In Edinburgh, Henry Dobson, owner of newly-opened fine-dining restaurant Moss, also takes sourcing his ingredients incredibly seriously—so much so that he used the wood from a windfallen lime tree on his family farm for his tables. “The goal of Moss really is to shorten the supply chains of our farm and to eventually source everything from one place,” he says. Dobson found that having a constraint made him more creative. “I didn’t want anything that wasn’t a natural material in the space,” he says, and using the wood he had on-hand reduced decision fatigue around design choices. “I didn't have a choice between oak or maple or beech.”
Ed McIlroy, the talent behind Tollington’s (the North London Fish Bar where Alexa Chung recently hosted the launch of her Barbour edit) practices a similar philosophy when it comes to food and furniture. “I like working within parameters—working with a little to create a lot,” he said. In Tollington’s, he repurposed 18th-century church pews as the ledges in the main bar and found a new use for a former school bench (still marked with doodles and obscenities) as a kitchen hatch and a sink stand in the bathroom.

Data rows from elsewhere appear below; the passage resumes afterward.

Lemma nvm_loop_run (w : rworld) post : forall tags fuel pre idx, Forall nvm_tag_ok tags -> (length tags < fuel)%nat -> 0 <= idx ->
  let body := concat (map encode_tag tags) in idx + Z.of_nat (length body) < 2 ^ 31 ->
  nvm_loop fuel (pre ++ body ++ post) (Z.of_nat (length pre)) idx (idx + Z.of_nat (length body)) w =
    Some (pre ++ concat (map (encode_tag ∘ with_addr) tags) ++ post, w).
Proof.
  induction tags as [|t tags IH]; intros fuel pre idx Hok Hf Hi body Hb.
  - destruct fuel as [|fuel]; [simpl in Hf; lia|]. simpl. by rewrite (proj2 (Z.ltb_ge _ _)) by lia.
  - destruct fuel as [|fuel]; [simpl in Hf; lia|]. apply Forall_cons in Hok as [Ht Hok]. simpl in Hf.
    unfold body in *. clear body. cbn [map concat] in *. rewrite length_app in Hb. set (body := concat (map encode_tag tags)) in *. pose proof (encode_length t Ht) as Hel.
    cbn [nvm_loop]. rewrite (proj2 (Z.ltb_lt _ _)) by (rewrite length_app; lia). set (hdr := to_le 2 (t_id t) ++ to_le 2 (Z.of_nat (length (t_data t))) ++ t_words t).
    assert (Hh : length hdr = 12%nat) by (unfold hdr; rewrite !length_app, !to_le_length, (tag_words_ok _ Ht); done).
    assert (Het : encode_tag t = hdr ++ t_data t) by (unfold encode_tag, hdr; by rewrite <- !app_assoc).
    rewrite slice_run by (rewrite ?length_app; lia). erewrite bind_run by reflexivity.
    rewrite Nat2Z.id, drop_app_length, <- app_assoc, Het, <- (app_assoc hdr), take_app_length' by (rewrite Hh; done).
    change (take 2 hdr) with (to_le 2 (t_id t)). change (take 2 (drop 2 hdr)) with (to_le 2 (Z.of_nat (length (t_data t)))).
    rewrite !le_to_le by (pose proof (tag_id_ok _ Ht); pose proof (tag_len_ok _ Ht); simpl; lia). cbv zeta.
    set (pre' := pre ++ hdr). assert (Hp' : length pre' = (length pre + 12)%nat) by (unfold pre'; rewrite length_app; lia).
    assert (Est : (if t_id t =? TAG_NUM_2 then deref (store_bytes (Z.to_nat (Z.of_nat (length pre) + 12)) (take 6 vnd_local_bd_addr) (pre ++ hdr ++ t_data t ++ body ++ post))
        else mret (pre ++ hdr ++ t_data t ++ body ++ post)) w = Some (pre' ++ t_data (with_addr t) ++ body ++ post, w)).
    { unfold with_addr, TAG_NUM_2. destruct (Z.eqb_spec (t_id t) 2) as [E|E]; [|by unfold pre'; rewrite <- app_assoc].
      pose proof (tag_addr_ok _ Ht E). rewrite app_assoc. fold pre'. replace (Z.to_nat (Z.of_nat (length pre) + 12)) with (length pre') by lia. rewrite take_ge by lia.
      rewrite store_bytes_run by (rewrite !length_app; lia). simpl. rewrite take_app_length, drop_app_ge by lia. rewrite Hbd.
      replace (length pre' + 6 - length pre')%nat with 6%nat by lia. rewrite drop_app_le by lia. by rewrite <- !app_assoc. }
    rewrite (bind_run _ _ _ _ _ Est). pose proof (with_addr_length t Ht) as Hwl.
    rewrite slice_run by (rewrite ?length_app; lia). erewrite bind_run by reflexivity.
    rewrite (i32_id (idx + 12)), (i32_id (idx + 12 + _)) by (unfold i32_range; lia).
    specialize (IH fuel (pre' ++ t_data (with_addr t)) (idx + 12 + Z.of_nat (length (t_data t))) Hok ltac:(lia) ltac:(lia)). cbv zeta in IH. fold body in IH.
    rewrite length_app, Hwl, Hp' in IH. rewrite <- !app_assoc in IH. rewrite length_app, <- Het, Hel.
    replace (Z.of_nat (length pre) + 12 + Z.of_nat (length (t_data t))) with (Z.of_nat (length pre + 12 + length (t_data t))) by lia.
    replace (idx + Z.of_nat (12 + length (t_data t) + length body)) with (idx + 12 + Z.of_nat (length (t_data t)) + Z.of_nat (length body)) by lia.
    rewrite IH by lia. do 2 f_equal. cbn [map concat]. unfold compose at 2. rewrite with_addr_encode by done. unfold pre', hdr. by rewrite <- !app_assoc.
Qed.
(** C17: the initialisation of a controller that takes its files in segments:
    whatever version of the table it reports, the request for the versions, the
    new speed, the patch file of that version, its configuration file with the
    address of this device, the request for the label, the regulator where it
    is asked for and the reset go out in this order, on the descriptor it was
    called with, and nothing else does; every event is read and none beyond, and the result is a success. *)
Theorem rome_bring_up pp np patch tags post s rest w (Hwp : wipower_flag w <> WIPOWER_IN_EMBEDDED_MODE) (Hv : wait_vsc_evt w = true)
  (Hfw : In (version s, (pp, np)) firmware) (Hfp : has_file pp patch) (Hfn : has_file np (encode_nvm tags post)) (Ht : byte 0 patch = TLV_TYPE_PATCH)
  (Hl : (28 <= length patch)%nat /\ Z.of_nat (length patch) < 2 ^ 31) (Hsup : supported (version s) TLV_TYPE_PATCH (byte 14 patch)) (Htags : nvm_ok tags)
  (Hsz : Z.of_nat (length (encode_nvm tags post)) < 2 ^ 31) (Hs : script_ok patch (encode_nvm (map with_addr tags) post) s)
  (Hu : unread (b_tr w) = replies patch (encode_nvm (map with_addr tags) post) s ++ rest) :
  exists err w', rome_soc_init junk w = Some (err, w') /\ 0 <= err /\ dnld_fd w' = -1 /\ unread (b_tr w') = rest /\
    sent (b_tr w') = sent (b_tr w) ++ outs line_fd (bring_up_bytes patch (encode_nvm (map with_addr tags) post)).
Proof.
  edestruct soc_init_run as (err & w' & E & H1 & H2 & H3 & _ & H5); [done|done|exact Hfw|exact Hfp|exact Hfn|exact Ht|exact Hl|exact Hsup|exact Htags|exact Hsz|exact Hs|exact Hu|].
  by exists err, w'.
Qed.

(** The command that switches the log of the controller. *)
Definition log_command (on : bool) : list Z := [0x01; 0x17; 0xFC; 0x02; 0x00; if on then 0x01 else 0x00].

It’s worth noting that making furniture is not only a creative exercise, but can also be a cost-friendly one. “For our price point, my philosophy has been that I’d rather spend money on nicer wood that lasts longer,” says McGarry. “You can either buy nicely made, cheap material tables or you can buy expensive wood and figure out how to make it yourself.” In this way, Flynn follows the same philosophy in his cooking as he does with design. “I would say most of my job in cooking is sourcing—we’ve never skimped on the quality of the raw product,” he says.

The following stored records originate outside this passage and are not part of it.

Lemma row_run p i t w pre bs stale tail st : preamble p -> (S i < 50)%nat -> ps_list w !! i = Some t -> ps_data t = BBuf (pre ++ stale) ->
  Forall (fun b => 0 <= b < 256) bs -> length bs = Nat.min 16 (length stale) -> Nat.Even (length bs) -> p_tag_cnt st = Z.of_nat i -> p_byte_count st = Z.of_nat (length stale) ->
  section (p_status st) = PS_DATA -> byte_count (p_status st) = length pre -> line_count (p_status st) = 0 \/ p_format st = hex_array ->
  exists cc, parse_line ((p ++ cells bs) ++ [newline; 0] ++ tail) st w =
    Some (inr (after_row i (length stale - length bs) (line_count (p_status st) +u 1) cc (length pre + length bs)), with_data i t (pre ++ bs ++ drop (length bs) stale) w).
Proof.
  intros Hp Hi Ht Hd Hb Hl He Htc Hbc Hsec Hbyte Hf. destruct (row_shape p bs Hp Hb) as (c & s & Es & H32 & H47 & H35 & Hfmt & Hcc).
  unfold parse_line, cstr. rewrite drop_0. replace ((p ++ cells bs) ++ [newline; 0] ++ tail) with ((p ++ cells bs ++ [newline]) ++ 0 :: tail) by by rewrite <- !app_assoc.
  rewrite until_nul_app. 2: { rewrite app_assoc. apply Forall_app. split; [|by constructor]. apply Forall_app. split; [destruct Hp as [-> | ->]; repeat constructor; done|].
    eapply Forall_impl; [by apply cells_nonul|]. by intros x []. }
  erewrite bind_run by reflexivity. rewrite Es, spaces_none by done. cbv zeta. rewrite drop_0. unfold starts_with at 1 3. rewrite (proj2 (Z.eqb_neq _ _) H47), (proj2 (Z.eqb_neq _ _) H35). cbn [andb].
  rewrite Hsec, Hfmt. set (dl := data_line _ _ _ _ _).
  assert (Ed : (if line_count (p_status st) =? 0 then dl else data_line (((c :: s)) ++ 0 :: tail) 0 (c :: s) st (p_format st)) = dl) by (destruct (Z.eqb_spec (line_count (p_status st)) 0); [done|]; destruct Hf as [|Hf]; [lia|]; unfold dl; by rewrite Hf).
  rewrite Ed. unfold dl, data_line. rewrite spaces_none by done. rewrite Nat.add_0_r, drop_0, Hcc, Hsec, Hbyte, Hbc. cbv zeta. change (is_hex hex_array && pe_array hex_array) with true. cbv iota.
  unfold ENTRY_PER_LINE. set (rc := if 16 <? Z.of_nat (length stale) then 16 else Z.of_nat (length stale)). assert (Hrc : rc = Z.of_nat (length bs)) by (unfold rc; destruct (Z.ltb_spec 16 (Z.of_nat (length stale))); lia).
  rewrite Hrc. destruct He as [k Hk]. replace (Z.to_nat ((Z.of_nat (length bs) + 1) / 2)) with k by (rewrite Hk; Z.to_euclidean_division_equations; lia).
  assert (E : exists cc, read_pairs k (p_tag_cnt st) ((c :: s) ++ 0 :: tail) 0 {| section := PS_DATA; line_count := line_count (p_status st); char_cnt := length p; byte_count := length pre |} w =
    Some ({| section := PS_DATA; line_count := line_count (p_status st); char_cnt := cc; byte_count := length pre + length bs |}, with_data i t (pre ++ bs ++ drop (length bs) stale) w)).
  { rewrite Htc. destruct (decide (k = 0%nat)) as [->|Hk0].
    - exists (length p). destruct bs; [|simpl in Hk; lia]. cbn [read_pairs length app]. rewrite drop_0, with_data_same by done. by rewrite Nat.add_0_r.
    - apply (pairs_run k i t w _ 0 {| section := PS_DATA; line_count := line_count (p_status st); char_cnt := length p; byte_count := length pre |} pre bs stale tail); [done|lia|done|done|lia|done|done|].
      simpl char_cnt. rewrite <- Es, <- !app_assoc. change (0 + length p)%nat with (length p). by rewrite drop_app_length. }
  destruct E as (cc & E). exists cc. rewrite (bind_run _ _ _ _ _ E). cbn [section line_count char_cnt byte_count]. rewrite Htc. unfold after_row, MAX_TAGS.
  set (bc := if 16 <? Z.of_nat (length stale) then _ else 0). assert (Hbc' : bc = Z.of_nat (length stale - length bs)) by (unfold bc; destruct (Z.ltb_spec 16 (Z.of_nat (length stale))); lia).
  rewrite Hbc'. destruct (Nat.eqb_spec (length stale - length bs) 0) as [E0|E0].
  - rewrite E0. change (Z.of_nat 0 =? 0) with true. cbv iota. cbn [section no_tag]. rewrite u8_small by lia. rewrite (proj2 (Z.eqb_neq (Z.of_nat i + 1) 50)) by lia. replace (Z.of_nat i + 1) with (Z.of_nat (S i)) by lia. done.
  - rewrite (proj2 (Z.eqb_neq _ 0)) by lia. cbn [section]. by rewrite (proj2 (Z.eqb_neq (Z.of_nat i) 50)) by lia.
Qed.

In the fall, McGarry is set to open the fine-dining restaurant Cove in Manhattan, his biggest project yet—and while he can’t give away too much right now, he said he’s spending 90% of his time at the moment on the restaurant’s design. “My white whale of wood is a very high grade Douglas fir,” he says. “I spent eight hours on the phone yesterday trying to find it and I think I finally did!”
Some interiors-minded chefs are going beyond the restaurant and bringing these pieces to their diners’ homes. Late last year, Clare de Boer, co-founder of the beloved West Village restaurant, King, and founder of the acclaimed Hudson Valley institution, Stissing House, launched Roseland, a furniture brand inspired by early American design. Earler this month at Milan Design Week, chef and artist Laila Gohar unveiled a capsule collection with Marimekko that included bedding—and is already no stranger to the interiors sphere, having built a cult following around Gohar World, the tableware universe that she launched in 2022 with her sister, Nadia. In the United Kingdom, food writer Skye McAlpine has grown her artisan-made tableware brand Tavola to new heights, while food stylist and writer Jess Elliott Dennison continues to gather loyal fans of her curated homewares emporium, Elliott’s, in Edinburgh.
Whether more chefs will soon follow with furniture offerings, only time will tell. But if the long waiting lists and sold-out chef’s tables of the restaurants above indicate anything, one thing is for certain: There’s an appetite for it.